В деревню волки пока не заходят, тут кое у кого ружья есть, а
волк зверь умный, без крайности под выстрел не идёт. Потому днём
ходи смело, а ночью смотри. Если ствола нет, да еще темнота
теперешняя, лучше нужное ведро завести.
— А собаки? — спросил я. — Здешние собаки, они что?
— Их на ночь в дом забирают. Для сохранности.
— Ага, — сказал я, и мы разошлись. Вечереет рано, да вдобавок
темнота от бесснежья, луна взойдет после полуночи, так что пойду-ка
я домой. Почищу и смажу пистолет. Не от волков, а дисциплины
ради.
Главного-то я не предсказал: грядет Великое Одержание.
Скоро.
Ну, а если бы предсказал, то что? Счастья им это точно не
прибавило бы.
Мне ведь не прибавило.
«Нива» — машина небольшая, да и немолодая, но верная, как старый
пёс, что не раз выручал в трудную минуту. Но если есть прицеп — а у
меня он есть, крепкий, хоть и побитый временем, — перевести всякого
добра можно немало, хоть весь мир на себе тащи, коли силы хватит.

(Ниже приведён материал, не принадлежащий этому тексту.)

(** The column that the code takes the chroma of pixel [x] from: the vector that ends the row
    starts at an odd column when the width is odd. *)
Definition chroma_column (width x : Z) : Z :=
  if (16 <=? width) && negb (width mod 16 =? 0) && (width - 16 <=? x) then width - 16 + even_column (x - (width - 16)) else even_column x.

Lemma chroma_column_even width x : width mod 2 = 0 \/ width < 16 -> chroma_column width x = even_column x.
Proof.
  intros Hw. unfold chroma_column, even_column. destruct (Z.leb_spec 16 width); [|done]. destruct (width mod 16 =? 0); [done|].
  destruct (width - 16 <=? x); [|done]. cbn [andb negb]. mod_lia.
Qed.

(** ** A pair of rows *)

Section row.
Context (BGR kAlpha v_first : bool) (width y0 y1 uv dst_0 dst_1 : Z) (mem0 : Z -> Z).
Local Abbreviation ch := (output_channels kAlpha).

Definition source_byte (p : Z) : Prop :=
  (exists x, 0 <= x < width /\ (p = y0 + x \/ p = y1 + x)) \/ (exists x, 0 <= x < 2 * ((width + 1) / 2) /\ p = uv + x).

Hypothesis width_ok : 0 <= width < 2 ^ 48.
Hypothesis bytes : forall p, source_byte p -> 0 <= mem0 p < 256.
Hypothesis sources_apart : forall p m, source_byte p -> 0 <= m < width * ch -> p <> dst_0 + m /\ p <> dst_1 + m.
Hypothesis same_or_apart : (dst_0 = dst_1 /\ y0 = y1) \/
  (forall i j, 0 <= i < width * ch -> 0 <= j < width * ch -> dst_0 + i <> dst_1 + j).

Definition blue_at (column : Z -> Z) (x : Z) : Z := mem0 (uv + column x + (if v_first then 1 else 0)).
Definition red_at (column : Z -> Z) (x : Z) : Z := mem0 (uv + column x + (if v_first then 0 else 1)).

(** Byte [m] of a row. *)
Definition row_value (column : Z -> Z) (y : Z) : Z -> Z := pair_value BGR kAlpha (fun x => mem0 (y + x)) (blue_at column) (red_at column).

(** The first [n] pixels of both rows. *)
Definition filled_to (n : Z) (column : Z -> Z) (mem : Z -> Z) : Prop :=
  pixels_filled_to BGR kAlpha dst_0 dst_1 (fun x => mem0 (y0 + x)) (fun x => mem0 (y1 + x)) mem0 n (blue_at column) (red_at column) mem.

Lemma row_luma x : 0 <= x < width -> 0 <= mem0 (y0 + x) < 256 /\ 0 <= mem0 (y1 + x) < 256.
Proof. intros Hx. split; apply bytes; left; exists x; lia. Qed.

Lemma row_same_or_apart : (dst_0 = dst_1 /\ forall x, 0 <= x < width -> mem0 (y0 + x) = mem0 (y1 + x)) \/
  (forall i j, 0 <= i < width * ch -> 0 <= j < width * ch -> dst_0 + i <> dst_1 + j).
Proof. destruct same_or_apart as [[? ->]|?]; [by left|by right]. Qed.

Lemma planes_kept n column mem p : n <= width -> filled_to n column mem -> source_byte p -> mem p = mem0 p.
Proof. intros Hn Hf Hp. eapply (pixels_kept BGR kAlpha width); [exact Hn|exact Hf|]. intros m Hm. by apply sources_apart. Qed.

(** One vector of both rows, which may be over pixels that are written already. *)
Lemma vector_block k n column column' mem : 0 <= k <= n -> n <= width -> k + 16 <= width -> filled_to n column mem ->
  (forall x, 0 <= x < 16 -> column' (k + x) = k + even_column x) ->
  (forall x, 0 <= x < n -> ~ k <= x < k + 16 -> column x = column' x) ->
  filled_to (Z.max n (k + 16)) column'
    (YUVSp_vector_path BGR kAlpha v_first (load 1 mem (y0 + k)) (load 1 mem (y1 + k)) (load 1 mem (uv + k)) (dst_0 + k * ch) (dst_1 + k * ch) mem).
Proof.
  intros Hk Hn Hkw Hf Hnew Hold.
  assert (forall x, 0 <= x < 16 -> source_byte (y0 + k + x) /\ source_byte (y1 + k + x) /\ source_byte (uv + k + x)) as Hsrc.
  { intros x Hx. split_and!; [left; exists (k + x); lia|left; exists (k + x); lia|right; exists (k + x); split; [mod_lia|lia]]. }
  unfold YUVSp_vector_path. rewrite !(load_kept mem mem0) by (intros x Hx; destruct (Hsrc x Hx) as (? & ? & ?); split; [by apply (planes_kept n column)|by apply bytes]).
  pose proof (fun t Ht => de_interleave_lanes (fun i => mem0 (uv + k + Z.of_nat i)) _ t Ht eq_refl (fun i Hi => bytes _ (proj2 (proj2 (Hsrc (Z.of_nat i) ltac:(lia)))))) as Hde.
  apply (vector_pixels BGR kAlpha width dst_0 dst_1 _ _ mem0 row_luma row_same_or_apart v_first k n (blue_at column) (red_at column) _ _
    (fun j => mem0 (uv + k + 2 * j)) (fun j => mem0 (uv + k + 2 * j + 1))); try done.
  - apply map_ext. intros i. f_equal. lia.
  - apply map_ext. intros i. f_equal. lia.
  - split; (eapply lanes_of_ext; [|apply Hde; lia]); intros i Hi; cbv beta; unfold de_interleaved; f_equal; lia.
  - split; (eapply lanes_of_ext; [|apply Hde; lia]); intros i Hi; cbv beta; unfold de_interleaved; f_equal; lia.
  - intros j Hj. split; [|rewrite <- Z.add_assoc]; apply bytes, Hsrc; lia.
  - intros x Hx. unfold blue_at, red_at. rewrite Hnew by done. unfold even_column. destruct v_first; split; f_equal; lia.
  - intros x Hx Hout. unfold blue_at, red_at. by rewrite (Hold x Hx Hout).
Qed.

(** One pixel of both rows by scalars. *)
Lemma scalar_step i uv_m128 mem : 0 <= i < width -> filled_to i even_column mem ->
  (i mod 2 = 1 -> uv_m128 = (blue_at even_column i - 128, red_at even_column i - 128)) ->
  exists mem', YUVSp_scalar_step BGR kAlpha v_first (y0, y1) i (uv_m128, uv + 2 * ((i + 1) / 2), (dst_0 + i * ch, dst_1 + i * ch), mem) =
    ((blue_at even_column i - 128, red_at even_column i - 128), uv + 2 * ((i + 2) / 2), (dst_0 + (i + 1) * ch, dst_1 + (i + 1) * ch), mem') /\
    filled_to (i + 1) even_column mem'.
Proof.
  intros Hi Hf Huv. unfold YUVSp_scalar_step.
  assert (forall p, source_byte p -> mem p = mem0 p) as Hkept by (intros p; apply (planes_kept i even_column); [lia|done]).
  assert (source_byte (uv + even_column i) /\ source_byte (uv + even_column i + 1)) as [Hs0 Hs1].
  { unfold even_column. split; right; [exists (2 * (i / 2))|exists (2 * (i / 2) + 1)]; (split; [mod_lia|lia]). }
  assert (source_byte (y0 + i) /\ source_byte (y1 + i)) as [Hy0 Hy1] by (split; left; exists i; lia).
  match goal with |- context [if i mod 2 =? 0 then ?a else ?b] =>
    assert ((if i mod 2 =? 0 then a else b) = ((blue_at even_column i - 128, red_at even_column i - 128), uv + 2 * ((i + 2) / 2))) as -> end.
  { destruct (Z.eqb_spec (i mod 2) 0) as [E|E].
    - assert (even_column i = i /\ 2 * ((i + 1) / 2) = i /\ 2 * ((i + 2) / 2) = i + 2) as (E1 & E2 & E3) by (unfold even_column; mod_lia).
      unfold blue_at, red_at. rewrite E1 in *. rewrite E2, E3. rewrite !Hkept by done. destruct v_first; rewrite Z.add_0_r; (apply f_equal2; [done|lia]).
    - rewrite Huv by mod_lia. do 2 f_equal. mod_lia. }
  destruct (scalar_pixels BGR kAlpha width dst_0 dst_1 _ _ mem0 row_luma row_same_or_apart (y0, y1) i i (blue_at even_column) (red_at even_column) mem Hi Hf)
    as (mem' & E & Hf'); [by apply Hkept|by apply Hkept| | | |].
  - intros m Hm E. destruct (sources_apart (y1 + i) m Hy1 Hm). done.
  - unfold blue_at. destruct v_first; rewrite ?Z.add_0_r; by apply bytes.
  - unfold red_at. destruct v_first; rewrite ?Z.add_0_r; by apply bytes.
  - cbn [fst snd] in *. rewrite E. by exists mem'.
Qed.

Чем я и занимался субботу и воскресенье, снуя меж райцентром и
деревней, будто заправский коробейник, закупая то, что советовал
другим: соль, без которой и жизнь пресна, спички, что огонь рождают
в стужу, скобяной товар, без которого и гвоздя не вобьешь, белье
без изысков, но крепкое, как доброе слово, сухую тушенку (по сути,
запаянный в пятилитровые жестянки пеммикан, пища путешественников и
отшельников), рыболовные крючки, что могут спасти от голода, лесу,
тонкую, но суровую, как сама жизнь, и прочее, нужное для
существования на этой оторванной от мира льдине, что зовется
Чичиковкой.
В понедельник с утра пошел снег, без всяких разминок, сразу
всерьёз, густой, обильный, основательный, будто решил засыпать все
дороги разом. Я ещё давеча, как вернулся, загнал машину в коровник,
где когда-то мычала бурёнка, а ныне царила тишина. Дух коровы давно
избылся, навоз весь вынесли на огород — чем не гараж? В запасе был
почти полный бак (минус тридцать вёрст от заправки, но кто
считает?), да шестьдесят литров бензина в канистрах, больше вряд ли
потребуется, да и деньги я потратил практически все. Что деньги,
наши, российские рубли? Бумажки, самый слабый ветер разнесёт, если
не придавить их делом.
К вечеру пришлось браться за лопату, расчищать дорожку — до
калитки, до сортира, до баньки, а потом и часть улицы почистить,
будто прокладывая тропинки в этом белом безмолвии. Свою долю до
колодца и даже до клуба, то есть до бывшей колхозной конторы, что
теперь стояла, как памятник ушедшей эпохе. Кроме меня лопатами
махали ещё четверо стариков и три старухи, вернее, четверо
джентльменов в возрасте поздней зрелости, и три дамы неопределенных
лет, чьи лица хранили следы времени, как старые книги — пометки на
полях. Помнится, слышал, что старость первой стадии, по определению
британских ученых, начинается не то в семьдесят пять, не то в
восемьдесят лет, а есть ещё и вторая, и даже третья стадии. Не для
всех, но есть. А семьдесят — это лишь поздняя зрелость, когда
человек, как вино, либо крепчает, либо превращается в уксус.